The benefit of the universal banker is clear: customers of your financial institution receive a consistent experience across their interaction with your financial institution. Rather than being transferred multiple times, having to re-state information they already told a prior representative, and any confusion that happens among these handoffs, an interaction with a single universal banker is seamless and consistent — and delivers high user experience scores, which drive your financial institution’s bottom line.
Despite these benefits, many financial institutions struggle to train, retain, and fully implement a universal banking staff. Consider these barriers and solutions when you think about your universal banker staff.
Making a Case
Sometimes, the biggest barrier to a successful universal banker staff can be internal resistance. Whether from floor staff or leadership, a universal banker threatens the status quo by challenging the siloed abilities of historically trained representatives. Furthermore, training a universal banker staff takes work.

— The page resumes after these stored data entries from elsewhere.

Lemma respects_now : respects_from n (on_db R) now.
Proof. no_write. Qed.
Lemma respects_random k : respects_from n (on_db R) (random_bytes k).
Proof. no_write. Qed.
Lemma respects_uuid : respects_from n (on_db R) new_uuid.
Proof. no_write. Qed.
Lemma respects_rl get set ip : respects_from n (on_db R) (rl_check get set ip).
Proof. intros w Hw. unfold on_db. simpl. destruct (check _ _ _). simpl. split; [reflexivity|split; [lia|done]]. Qed.

(** What is read from a clock or drawn is known afterwards. *)
Lemma respects_bind_now {A} (k : Z -> prog A) :
  (forall i, (n <= i)%nat -> respects_from n (on_db R) (k (clock i))) ->
  respects_from n (on_db R) (bind now k).
Proof. intros H w Hw. unfold on_db. simpl. split; [reflexivity|]. split; [lia|auto]. Qed.
Lemma respects_bind_random {A} m (k : string -> prog A) :
  (forall i, (n <= i)%nat -> respects_from n (on_db R) (k (entropy i m))) ->
  respects_from n (on_db R) (bind (random_bytes m) k).
Proof. intros H w Hw. unfold on_db. simpl. split; [reflexivity|]. split; [lia|auto]. Qed.
Lemma respects_bind_uuid {A} (k : Uuid -> prog A) :
  (forall i, (n <= i)%nat -> respects_from n (on_db R) (k (fresh_uuid i))) ->
  respects_from n (on_db R) (bind new_uuid k).
Proof. intros H w Hw. unfold on_db. simpl. split; [reflexivity|]. split; [lia|auto]. Qed.
Lemma respects_bind_lift {A B} (r : result AppError A) (k : A -> M B) :
  (forall a, r = Ok a -> respects_from n (on_db R) (k a)) -> respects_from n (on_db R) (bindM (lift r) k).
Proof. destruct r as [a|e]; [intros H; by apply H|done]. Qed.

Lemma respects_stmt {A} (f : Db -> result AppError (A * Db)) :
  (forall d a d', f d = Ok (a, d') -> R d d') -> respects_from n (on_db R) (stmt f).
Proof.
  intros H w Hw. unfold on_db. simpl. destruct (fault (tick w)); [simpl; split; [reflexivity|split; [lia|done]]|].
  destruct (f (db w)) as [[a d]|e] eqn:E1; simpl; (split; [|split; [lia|done]]); [by eapply H|reflexivity].
Qed.

Lemma respects_query {A} (f : Db -> A) : respects_from n (on_db R) (query f).
Proof. apply respects_stmt. intros d a d' [= _ <-]. reflexivity. Qed.

Lemma respects_exec {A} (f : Db -> A * Db) :
  (forall d, R d (f d).2) -> respects_from n (on_db R) (exec f).
Proof. intros H. apply respects_stmt. intros d a d' [= Hd]. specialize (H d). by rewrite Hd in H. Qed.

If you’re able to successfully attribute universal bankers to customer experience scores (and attribute high customer experience stores to a stronger bottom line), you can make a strong case for building and growing this team.
Constant Training
Most positions at financial institutions include a short month-long or six-week training plan, where employees are learning the ropes and getting an understanding of their job duties. Simply put, the idea of training being “finalized” for universal bankers should be put to rest, and a mantra of continuous training should be adopted.
In order for universal bankers to be successful, they need to regularly learn and re-learn new skills, get updated with new iterations of internal technology, and constantly learn. By adopting an attitude of constant improvement, you can make your staff more flexible and develop a culture of innovation.
Retention of Skills
Perhaps the biggest challenge of the universal banker position is to avoid comfort zones and to retain a diverse set of skills. Make sure you have incentives in place for employees to continuously try new things and take on new challenges with customers in order to stay diversified and engrain a wide breadth of capabilities.
Additionally, mixing up staffing positions and partnerships helps employees learn from each other. Employees should regularly challenge each other to try new skills, or brush up on skills they’re a bit in experienced with.
By avoiding silos and sticking to the value add of the universal banker of providing a consistent experience (and single point person) for a customer, your staff will naturally challenge themselves and become more skillful and expansive employees.